Records for the task:
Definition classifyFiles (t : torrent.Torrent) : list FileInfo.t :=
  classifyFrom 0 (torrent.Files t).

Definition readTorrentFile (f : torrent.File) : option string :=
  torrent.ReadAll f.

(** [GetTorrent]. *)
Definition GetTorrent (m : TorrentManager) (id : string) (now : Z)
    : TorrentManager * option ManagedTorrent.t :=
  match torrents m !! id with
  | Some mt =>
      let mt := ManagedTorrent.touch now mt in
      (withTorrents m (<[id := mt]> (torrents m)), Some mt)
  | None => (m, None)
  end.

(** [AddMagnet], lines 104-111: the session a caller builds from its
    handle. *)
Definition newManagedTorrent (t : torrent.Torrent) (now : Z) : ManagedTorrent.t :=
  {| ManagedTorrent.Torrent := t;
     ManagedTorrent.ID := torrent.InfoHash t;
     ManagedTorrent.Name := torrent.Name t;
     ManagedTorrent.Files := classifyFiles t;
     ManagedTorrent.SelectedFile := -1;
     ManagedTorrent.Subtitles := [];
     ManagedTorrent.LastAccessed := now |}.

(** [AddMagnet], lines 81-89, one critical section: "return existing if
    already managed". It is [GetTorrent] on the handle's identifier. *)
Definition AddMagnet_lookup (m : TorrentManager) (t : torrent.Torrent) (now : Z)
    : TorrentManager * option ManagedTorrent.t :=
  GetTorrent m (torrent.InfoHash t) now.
* * *
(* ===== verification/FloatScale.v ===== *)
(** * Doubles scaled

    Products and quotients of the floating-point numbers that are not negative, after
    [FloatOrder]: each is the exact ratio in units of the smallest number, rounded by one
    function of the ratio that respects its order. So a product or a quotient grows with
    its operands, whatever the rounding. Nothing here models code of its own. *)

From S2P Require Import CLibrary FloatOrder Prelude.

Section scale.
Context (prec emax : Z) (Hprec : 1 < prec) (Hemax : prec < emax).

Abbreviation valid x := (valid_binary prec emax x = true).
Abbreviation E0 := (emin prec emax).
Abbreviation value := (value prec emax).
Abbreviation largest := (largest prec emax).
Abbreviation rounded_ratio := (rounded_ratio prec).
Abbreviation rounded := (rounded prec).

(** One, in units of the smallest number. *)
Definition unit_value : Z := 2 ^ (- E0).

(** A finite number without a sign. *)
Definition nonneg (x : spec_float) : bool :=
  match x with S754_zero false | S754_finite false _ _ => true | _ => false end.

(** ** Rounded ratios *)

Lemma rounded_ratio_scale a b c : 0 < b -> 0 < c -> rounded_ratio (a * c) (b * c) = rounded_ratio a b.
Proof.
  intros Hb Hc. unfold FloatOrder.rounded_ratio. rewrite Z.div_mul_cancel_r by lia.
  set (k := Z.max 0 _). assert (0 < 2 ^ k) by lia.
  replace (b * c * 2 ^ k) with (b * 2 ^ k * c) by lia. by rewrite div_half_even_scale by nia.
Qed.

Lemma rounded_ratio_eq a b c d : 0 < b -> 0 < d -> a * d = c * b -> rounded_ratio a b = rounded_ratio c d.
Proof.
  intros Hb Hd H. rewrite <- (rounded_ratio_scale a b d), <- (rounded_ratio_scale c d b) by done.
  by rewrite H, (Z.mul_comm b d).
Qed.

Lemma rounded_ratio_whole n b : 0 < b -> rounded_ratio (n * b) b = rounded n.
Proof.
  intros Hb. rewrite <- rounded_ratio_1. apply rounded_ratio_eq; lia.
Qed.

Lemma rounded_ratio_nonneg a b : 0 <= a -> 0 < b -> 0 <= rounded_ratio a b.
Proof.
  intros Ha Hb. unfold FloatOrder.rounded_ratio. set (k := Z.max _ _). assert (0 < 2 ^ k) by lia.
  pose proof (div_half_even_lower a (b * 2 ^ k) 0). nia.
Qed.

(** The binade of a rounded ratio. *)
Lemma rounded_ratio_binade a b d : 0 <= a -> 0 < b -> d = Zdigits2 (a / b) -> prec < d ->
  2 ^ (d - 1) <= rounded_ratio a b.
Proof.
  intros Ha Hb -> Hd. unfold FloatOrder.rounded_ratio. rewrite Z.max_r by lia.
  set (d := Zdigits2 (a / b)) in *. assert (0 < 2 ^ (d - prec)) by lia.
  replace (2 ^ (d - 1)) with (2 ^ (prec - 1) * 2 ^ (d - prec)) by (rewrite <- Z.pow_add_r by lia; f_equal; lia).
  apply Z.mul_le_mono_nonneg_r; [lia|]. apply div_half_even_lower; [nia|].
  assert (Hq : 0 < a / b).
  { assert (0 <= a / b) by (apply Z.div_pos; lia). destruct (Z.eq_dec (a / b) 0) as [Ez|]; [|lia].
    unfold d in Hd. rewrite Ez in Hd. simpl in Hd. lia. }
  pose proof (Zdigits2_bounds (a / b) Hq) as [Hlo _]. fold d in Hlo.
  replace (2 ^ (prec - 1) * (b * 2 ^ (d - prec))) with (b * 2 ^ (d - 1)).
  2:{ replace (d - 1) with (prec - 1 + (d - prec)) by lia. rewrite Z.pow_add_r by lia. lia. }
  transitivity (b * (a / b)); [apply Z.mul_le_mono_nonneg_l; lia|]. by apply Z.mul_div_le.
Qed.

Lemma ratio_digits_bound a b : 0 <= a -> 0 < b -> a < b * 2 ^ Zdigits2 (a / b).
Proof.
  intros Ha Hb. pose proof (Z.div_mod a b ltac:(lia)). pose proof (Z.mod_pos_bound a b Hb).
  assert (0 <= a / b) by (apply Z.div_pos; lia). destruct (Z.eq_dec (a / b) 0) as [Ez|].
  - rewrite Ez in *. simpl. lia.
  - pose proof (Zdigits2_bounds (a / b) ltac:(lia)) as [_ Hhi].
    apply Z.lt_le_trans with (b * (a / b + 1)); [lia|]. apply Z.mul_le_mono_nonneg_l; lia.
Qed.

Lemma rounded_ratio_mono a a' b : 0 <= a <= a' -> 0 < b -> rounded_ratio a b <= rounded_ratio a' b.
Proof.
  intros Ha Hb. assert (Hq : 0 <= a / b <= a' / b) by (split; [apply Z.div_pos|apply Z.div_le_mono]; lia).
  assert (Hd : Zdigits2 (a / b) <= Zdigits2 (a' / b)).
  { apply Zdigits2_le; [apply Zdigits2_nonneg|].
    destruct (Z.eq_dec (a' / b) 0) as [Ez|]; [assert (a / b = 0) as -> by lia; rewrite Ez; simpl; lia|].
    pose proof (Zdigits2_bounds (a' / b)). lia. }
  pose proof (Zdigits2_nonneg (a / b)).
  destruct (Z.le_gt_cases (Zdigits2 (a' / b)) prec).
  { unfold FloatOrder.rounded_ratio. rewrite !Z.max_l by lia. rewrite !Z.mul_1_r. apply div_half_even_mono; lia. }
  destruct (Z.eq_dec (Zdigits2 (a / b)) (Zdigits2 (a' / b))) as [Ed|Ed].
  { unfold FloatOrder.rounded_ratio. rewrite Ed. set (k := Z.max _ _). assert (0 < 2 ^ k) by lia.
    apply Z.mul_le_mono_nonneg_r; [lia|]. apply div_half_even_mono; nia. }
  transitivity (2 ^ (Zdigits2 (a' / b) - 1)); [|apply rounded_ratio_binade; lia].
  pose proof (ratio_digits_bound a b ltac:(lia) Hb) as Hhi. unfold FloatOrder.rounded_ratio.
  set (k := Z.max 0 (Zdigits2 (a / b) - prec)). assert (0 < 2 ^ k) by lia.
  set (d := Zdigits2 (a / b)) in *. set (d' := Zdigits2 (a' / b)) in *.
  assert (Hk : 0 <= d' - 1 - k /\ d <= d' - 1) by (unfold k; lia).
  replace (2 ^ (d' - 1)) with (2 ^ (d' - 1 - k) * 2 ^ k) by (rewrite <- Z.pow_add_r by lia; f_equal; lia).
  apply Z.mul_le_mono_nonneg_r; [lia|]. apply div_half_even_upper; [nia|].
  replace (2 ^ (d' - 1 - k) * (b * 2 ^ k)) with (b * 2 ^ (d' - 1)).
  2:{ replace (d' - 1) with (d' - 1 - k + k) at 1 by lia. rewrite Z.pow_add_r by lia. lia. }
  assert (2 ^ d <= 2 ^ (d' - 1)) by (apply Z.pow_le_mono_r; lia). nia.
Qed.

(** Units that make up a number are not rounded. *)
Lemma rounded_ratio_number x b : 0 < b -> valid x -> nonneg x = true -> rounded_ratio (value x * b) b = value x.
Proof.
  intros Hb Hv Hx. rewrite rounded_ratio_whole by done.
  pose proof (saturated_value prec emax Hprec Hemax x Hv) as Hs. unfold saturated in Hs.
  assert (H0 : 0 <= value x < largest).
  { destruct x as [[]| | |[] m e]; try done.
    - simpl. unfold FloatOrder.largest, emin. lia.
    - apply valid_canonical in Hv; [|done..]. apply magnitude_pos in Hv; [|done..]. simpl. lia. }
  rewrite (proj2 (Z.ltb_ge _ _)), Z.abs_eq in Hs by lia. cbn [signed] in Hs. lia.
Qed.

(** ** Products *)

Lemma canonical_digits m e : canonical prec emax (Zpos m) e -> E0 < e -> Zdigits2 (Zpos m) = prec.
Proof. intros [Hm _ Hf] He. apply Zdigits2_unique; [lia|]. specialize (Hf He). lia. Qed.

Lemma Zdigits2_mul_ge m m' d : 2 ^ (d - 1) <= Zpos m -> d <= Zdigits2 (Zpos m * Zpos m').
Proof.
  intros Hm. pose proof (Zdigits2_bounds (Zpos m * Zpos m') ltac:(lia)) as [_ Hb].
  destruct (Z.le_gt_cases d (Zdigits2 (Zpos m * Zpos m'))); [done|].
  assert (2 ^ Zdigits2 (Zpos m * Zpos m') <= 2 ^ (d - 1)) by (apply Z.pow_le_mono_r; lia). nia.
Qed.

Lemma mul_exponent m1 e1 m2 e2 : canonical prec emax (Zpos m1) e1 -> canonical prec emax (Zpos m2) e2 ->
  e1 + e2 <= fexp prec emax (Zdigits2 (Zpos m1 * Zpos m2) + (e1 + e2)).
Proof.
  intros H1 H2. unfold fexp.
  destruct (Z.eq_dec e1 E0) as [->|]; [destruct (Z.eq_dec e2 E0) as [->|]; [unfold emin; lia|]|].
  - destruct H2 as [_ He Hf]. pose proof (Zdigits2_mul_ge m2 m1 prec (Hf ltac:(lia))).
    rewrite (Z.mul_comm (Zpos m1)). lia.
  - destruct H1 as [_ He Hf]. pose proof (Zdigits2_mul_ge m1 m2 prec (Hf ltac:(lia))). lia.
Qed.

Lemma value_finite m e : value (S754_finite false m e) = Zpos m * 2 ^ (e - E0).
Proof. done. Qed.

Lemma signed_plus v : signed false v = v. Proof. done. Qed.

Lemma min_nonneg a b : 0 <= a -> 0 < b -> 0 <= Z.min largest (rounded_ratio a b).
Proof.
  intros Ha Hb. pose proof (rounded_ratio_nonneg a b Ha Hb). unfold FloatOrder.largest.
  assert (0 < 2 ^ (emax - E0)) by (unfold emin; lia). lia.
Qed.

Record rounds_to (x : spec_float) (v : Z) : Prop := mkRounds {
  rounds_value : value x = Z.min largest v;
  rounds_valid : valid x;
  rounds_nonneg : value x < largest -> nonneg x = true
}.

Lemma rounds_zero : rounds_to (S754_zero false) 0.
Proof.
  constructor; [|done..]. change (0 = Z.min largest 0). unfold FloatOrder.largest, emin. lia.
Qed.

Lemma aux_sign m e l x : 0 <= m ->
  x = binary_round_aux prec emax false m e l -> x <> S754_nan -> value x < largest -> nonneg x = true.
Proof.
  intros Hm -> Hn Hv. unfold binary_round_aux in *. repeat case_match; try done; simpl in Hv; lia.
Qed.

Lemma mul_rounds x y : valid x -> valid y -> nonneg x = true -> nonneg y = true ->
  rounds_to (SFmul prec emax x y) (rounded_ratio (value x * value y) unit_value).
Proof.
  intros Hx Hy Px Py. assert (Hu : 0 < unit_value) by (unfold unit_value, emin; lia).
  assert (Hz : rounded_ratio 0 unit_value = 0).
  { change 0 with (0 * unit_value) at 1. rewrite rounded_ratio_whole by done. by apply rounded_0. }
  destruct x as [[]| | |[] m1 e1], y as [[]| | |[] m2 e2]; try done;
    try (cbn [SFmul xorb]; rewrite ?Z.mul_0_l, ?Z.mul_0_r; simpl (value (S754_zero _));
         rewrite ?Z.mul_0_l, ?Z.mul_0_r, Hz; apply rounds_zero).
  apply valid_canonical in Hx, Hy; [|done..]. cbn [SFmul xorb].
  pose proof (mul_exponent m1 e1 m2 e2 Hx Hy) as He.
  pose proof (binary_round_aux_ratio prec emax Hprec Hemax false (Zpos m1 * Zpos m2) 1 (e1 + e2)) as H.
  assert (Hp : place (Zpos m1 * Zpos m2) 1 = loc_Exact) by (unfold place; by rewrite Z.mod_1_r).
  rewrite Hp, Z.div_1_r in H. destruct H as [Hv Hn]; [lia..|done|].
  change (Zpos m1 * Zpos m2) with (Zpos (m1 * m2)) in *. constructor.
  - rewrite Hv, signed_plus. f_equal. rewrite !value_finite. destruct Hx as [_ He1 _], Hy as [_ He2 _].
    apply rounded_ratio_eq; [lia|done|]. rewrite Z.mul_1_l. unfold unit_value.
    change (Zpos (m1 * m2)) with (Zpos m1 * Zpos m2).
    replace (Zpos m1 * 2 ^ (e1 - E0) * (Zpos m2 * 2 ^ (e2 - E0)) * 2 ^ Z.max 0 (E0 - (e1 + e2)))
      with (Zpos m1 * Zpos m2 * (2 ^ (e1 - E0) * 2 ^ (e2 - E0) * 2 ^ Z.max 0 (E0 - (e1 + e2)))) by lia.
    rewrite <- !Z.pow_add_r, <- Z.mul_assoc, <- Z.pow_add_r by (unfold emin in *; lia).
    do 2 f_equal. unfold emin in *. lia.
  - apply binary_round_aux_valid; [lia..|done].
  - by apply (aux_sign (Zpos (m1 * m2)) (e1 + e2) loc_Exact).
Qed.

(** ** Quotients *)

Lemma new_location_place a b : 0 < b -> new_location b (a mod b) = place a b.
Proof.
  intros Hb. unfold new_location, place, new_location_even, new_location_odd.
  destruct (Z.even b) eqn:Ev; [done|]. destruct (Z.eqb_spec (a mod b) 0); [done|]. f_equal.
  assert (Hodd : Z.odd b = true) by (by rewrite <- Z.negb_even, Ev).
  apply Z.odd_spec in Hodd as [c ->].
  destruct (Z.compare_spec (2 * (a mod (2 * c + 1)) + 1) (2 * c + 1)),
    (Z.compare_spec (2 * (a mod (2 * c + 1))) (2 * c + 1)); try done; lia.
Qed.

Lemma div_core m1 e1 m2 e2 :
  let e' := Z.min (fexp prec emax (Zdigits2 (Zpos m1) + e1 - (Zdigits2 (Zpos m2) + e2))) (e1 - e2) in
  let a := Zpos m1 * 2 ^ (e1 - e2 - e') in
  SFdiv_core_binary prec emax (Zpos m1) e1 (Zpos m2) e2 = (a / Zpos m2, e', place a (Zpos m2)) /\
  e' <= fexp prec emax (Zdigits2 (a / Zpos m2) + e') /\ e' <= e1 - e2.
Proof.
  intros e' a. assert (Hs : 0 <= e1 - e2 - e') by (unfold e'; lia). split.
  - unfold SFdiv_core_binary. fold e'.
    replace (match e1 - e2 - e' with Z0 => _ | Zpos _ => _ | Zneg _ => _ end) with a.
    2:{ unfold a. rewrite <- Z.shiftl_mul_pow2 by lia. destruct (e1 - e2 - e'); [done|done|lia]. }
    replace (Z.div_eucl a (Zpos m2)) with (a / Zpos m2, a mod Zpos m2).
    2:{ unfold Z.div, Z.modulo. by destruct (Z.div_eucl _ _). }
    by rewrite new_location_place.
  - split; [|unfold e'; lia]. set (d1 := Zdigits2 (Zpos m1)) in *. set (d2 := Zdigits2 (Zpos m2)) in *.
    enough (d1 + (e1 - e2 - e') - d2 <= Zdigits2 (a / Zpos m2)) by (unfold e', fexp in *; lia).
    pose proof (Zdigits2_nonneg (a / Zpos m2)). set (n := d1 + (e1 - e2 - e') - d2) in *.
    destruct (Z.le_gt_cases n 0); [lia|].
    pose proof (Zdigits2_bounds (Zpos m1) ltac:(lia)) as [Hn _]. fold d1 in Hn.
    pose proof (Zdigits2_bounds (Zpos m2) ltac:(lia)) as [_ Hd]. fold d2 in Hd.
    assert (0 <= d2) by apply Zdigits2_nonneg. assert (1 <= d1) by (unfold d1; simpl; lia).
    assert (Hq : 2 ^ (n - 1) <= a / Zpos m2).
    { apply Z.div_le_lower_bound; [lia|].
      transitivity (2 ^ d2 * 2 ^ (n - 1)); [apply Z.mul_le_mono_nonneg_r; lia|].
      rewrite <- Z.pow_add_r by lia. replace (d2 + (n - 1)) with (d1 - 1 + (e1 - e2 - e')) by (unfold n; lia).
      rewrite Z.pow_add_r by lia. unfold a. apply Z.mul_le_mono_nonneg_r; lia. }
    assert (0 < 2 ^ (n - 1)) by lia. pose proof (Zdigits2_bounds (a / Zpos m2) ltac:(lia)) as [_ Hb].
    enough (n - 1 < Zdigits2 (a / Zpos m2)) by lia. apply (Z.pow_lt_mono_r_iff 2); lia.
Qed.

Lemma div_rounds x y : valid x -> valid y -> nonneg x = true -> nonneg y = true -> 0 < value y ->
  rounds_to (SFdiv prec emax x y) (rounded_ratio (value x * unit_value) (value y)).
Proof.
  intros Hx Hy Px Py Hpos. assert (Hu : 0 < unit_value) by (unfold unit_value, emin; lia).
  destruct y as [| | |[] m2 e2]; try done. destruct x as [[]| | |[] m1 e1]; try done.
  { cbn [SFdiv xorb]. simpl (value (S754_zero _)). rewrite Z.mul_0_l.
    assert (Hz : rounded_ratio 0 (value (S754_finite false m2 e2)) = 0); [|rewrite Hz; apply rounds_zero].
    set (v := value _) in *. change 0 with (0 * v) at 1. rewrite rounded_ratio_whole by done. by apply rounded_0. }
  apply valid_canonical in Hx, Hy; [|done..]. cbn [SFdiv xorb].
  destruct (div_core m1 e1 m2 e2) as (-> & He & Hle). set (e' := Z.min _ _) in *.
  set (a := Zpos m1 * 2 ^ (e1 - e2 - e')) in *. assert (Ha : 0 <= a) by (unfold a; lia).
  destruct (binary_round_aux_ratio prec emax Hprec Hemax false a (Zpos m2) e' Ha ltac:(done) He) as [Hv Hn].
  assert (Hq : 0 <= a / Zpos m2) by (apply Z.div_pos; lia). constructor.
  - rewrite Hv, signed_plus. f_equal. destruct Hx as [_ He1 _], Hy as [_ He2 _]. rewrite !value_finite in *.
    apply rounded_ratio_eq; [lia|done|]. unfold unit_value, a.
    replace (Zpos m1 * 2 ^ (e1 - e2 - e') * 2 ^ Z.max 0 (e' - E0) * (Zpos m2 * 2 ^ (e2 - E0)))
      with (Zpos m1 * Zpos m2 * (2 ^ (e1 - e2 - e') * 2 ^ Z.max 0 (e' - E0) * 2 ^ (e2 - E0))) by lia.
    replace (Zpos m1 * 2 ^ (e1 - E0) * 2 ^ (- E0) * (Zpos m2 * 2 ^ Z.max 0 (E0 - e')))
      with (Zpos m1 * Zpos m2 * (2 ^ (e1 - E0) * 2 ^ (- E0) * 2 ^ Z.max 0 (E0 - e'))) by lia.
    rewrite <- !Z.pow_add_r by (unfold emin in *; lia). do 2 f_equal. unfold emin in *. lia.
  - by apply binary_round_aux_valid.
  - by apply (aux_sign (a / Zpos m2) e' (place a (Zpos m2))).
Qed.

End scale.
==
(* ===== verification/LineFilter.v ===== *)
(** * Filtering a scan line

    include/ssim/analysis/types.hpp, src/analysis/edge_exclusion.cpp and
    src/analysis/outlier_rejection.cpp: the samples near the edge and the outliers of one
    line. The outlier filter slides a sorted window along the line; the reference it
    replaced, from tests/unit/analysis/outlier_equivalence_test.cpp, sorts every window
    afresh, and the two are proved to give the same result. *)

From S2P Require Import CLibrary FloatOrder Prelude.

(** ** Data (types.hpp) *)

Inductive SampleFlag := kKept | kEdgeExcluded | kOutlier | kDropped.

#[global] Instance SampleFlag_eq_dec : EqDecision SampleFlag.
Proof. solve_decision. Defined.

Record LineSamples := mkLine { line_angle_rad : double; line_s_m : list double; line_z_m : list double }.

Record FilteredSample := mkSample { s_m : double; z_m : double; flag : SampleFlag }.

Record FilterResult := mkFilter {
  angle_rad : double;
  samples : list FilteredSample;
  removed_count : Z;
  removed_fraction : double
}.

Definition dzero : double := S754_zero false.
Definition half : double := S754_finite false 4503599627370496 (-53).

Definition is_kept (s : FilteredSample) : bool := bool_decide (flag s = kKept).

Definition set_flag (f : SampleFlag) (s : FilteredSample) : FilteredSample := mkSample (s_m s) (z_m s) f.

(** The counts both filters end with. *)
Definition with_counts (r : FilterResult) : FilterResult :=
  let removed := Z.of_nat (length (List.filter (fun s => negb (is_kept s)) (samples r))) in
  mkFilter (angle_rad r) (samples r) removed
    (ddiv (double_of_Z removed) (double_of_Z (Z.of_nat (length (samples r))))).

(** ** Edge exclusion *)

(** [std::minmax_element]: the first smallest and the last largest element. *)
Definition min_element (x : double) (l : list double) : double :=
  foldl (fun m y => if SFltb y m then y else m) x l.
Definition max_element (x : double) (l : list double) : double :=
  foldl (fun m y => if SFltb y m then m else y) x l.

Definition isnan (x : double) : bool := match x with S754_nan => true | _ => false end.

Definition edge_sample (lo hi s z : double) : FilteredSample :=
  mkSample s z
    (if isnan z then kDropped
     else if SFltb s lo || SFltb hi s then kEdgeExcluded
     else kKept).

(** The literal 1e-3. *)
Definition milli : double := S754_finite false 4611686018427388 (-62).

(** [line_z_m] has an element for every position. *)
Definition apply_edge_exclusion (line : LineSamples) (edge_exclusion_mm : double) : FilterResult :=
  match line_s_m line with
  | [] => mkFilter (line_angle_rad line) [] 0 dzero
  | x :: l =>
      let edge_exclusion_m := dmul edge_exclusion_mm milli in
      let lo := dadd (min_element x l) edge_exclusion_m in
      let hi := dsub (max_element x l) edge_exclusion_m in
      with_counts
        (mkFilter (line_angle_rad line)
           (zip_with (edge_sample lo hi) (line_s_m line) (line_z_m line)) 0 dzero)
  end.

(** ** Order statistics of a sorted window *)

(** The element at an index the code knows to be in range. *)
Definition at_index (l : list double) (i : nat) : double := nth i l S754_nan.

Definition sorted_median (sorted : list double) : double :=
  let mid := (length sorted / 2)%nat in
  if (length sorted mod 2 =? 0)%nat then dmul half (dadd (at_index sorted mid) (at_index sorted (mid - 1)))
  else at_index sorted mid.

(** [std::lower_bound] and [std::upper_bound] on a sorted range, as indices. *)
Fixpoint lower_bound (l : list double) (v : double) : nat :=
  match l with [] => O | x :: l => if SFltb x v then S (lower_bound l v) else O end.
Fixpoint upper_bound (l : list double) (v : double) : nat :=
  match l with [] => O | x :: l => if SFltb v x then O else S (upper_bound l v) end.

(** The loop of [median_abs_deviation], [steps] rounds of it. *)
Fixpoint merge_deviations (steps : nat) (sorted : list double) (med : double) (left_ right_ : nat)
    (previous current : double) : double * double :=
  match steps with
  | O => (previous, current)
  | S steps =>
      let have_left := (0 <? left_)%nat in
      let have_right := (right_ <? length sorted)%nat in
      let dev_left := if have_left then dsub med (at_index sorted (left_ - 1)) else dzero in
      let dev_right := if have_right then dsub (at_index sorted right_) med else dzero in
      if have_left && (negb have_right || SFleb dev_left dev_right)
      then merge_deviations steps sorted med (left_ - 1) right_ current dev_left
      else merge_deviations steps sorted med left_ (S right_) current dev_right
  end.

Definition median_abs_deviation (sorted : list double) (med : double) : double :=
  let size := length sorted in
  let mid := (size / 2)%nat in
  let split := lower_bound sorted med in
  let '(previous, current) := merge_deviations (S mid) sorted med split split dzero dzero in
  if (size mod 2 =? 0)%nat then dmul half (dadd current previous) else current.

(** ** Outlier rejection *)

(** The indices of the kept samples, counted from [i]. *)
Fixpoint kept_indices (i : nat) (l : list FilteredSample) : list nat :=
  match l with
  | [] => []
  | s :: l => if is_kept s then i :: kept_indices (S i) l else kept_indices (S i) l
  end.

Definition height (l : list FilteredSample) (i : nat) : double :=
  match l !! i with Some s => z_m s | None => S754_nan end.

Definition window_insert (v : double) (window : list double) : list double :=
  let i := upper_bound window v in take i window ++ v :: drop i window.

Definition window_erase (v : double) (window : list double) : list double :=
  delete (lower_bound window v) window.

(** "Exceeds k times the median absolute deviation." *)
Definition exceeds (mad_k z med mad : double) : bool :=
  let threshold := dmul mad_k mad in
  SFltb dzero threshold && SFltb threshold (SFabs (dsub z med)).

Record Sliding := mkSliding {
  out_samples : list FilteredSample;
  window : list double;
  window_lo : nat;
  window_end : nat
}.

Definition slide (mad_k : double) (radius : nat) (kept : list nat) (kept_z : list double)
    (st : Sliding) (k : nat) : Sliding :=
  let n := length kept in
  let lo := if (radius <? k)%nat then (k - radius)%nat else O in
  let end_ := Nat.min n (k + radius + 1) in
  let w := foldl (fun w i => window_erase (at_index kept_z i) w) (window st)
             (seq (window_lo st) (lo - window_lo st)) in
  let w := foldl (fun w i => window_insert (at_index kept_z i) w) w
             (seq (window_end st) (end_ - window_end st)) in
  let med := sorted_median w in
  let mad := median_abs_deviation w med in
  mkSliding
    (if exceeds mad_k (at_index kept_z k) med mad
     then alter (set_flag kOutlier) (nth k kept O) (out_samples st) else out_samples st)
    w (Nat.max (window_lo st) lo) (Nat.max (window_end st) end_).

Activity: Please transcribe exactly the lines above from the line that has "Definition classifyFiles (t" up to and including the line that has "Definition GetTorrent (m"; no other line belongs in the answer.

Solution:
Definition classifyFiles (t : torrent.Torrent) : list FileInfo.t :=
  classifyFrom 0 (torrent.Files t).

Definition readTorrentFile (f : torrent.File) : option string :=
  torrent.ReadAll f.

(** [GetTorrent]. *)
Definition GetTorrent (m : TorrentManager) (id : string) (now : Z)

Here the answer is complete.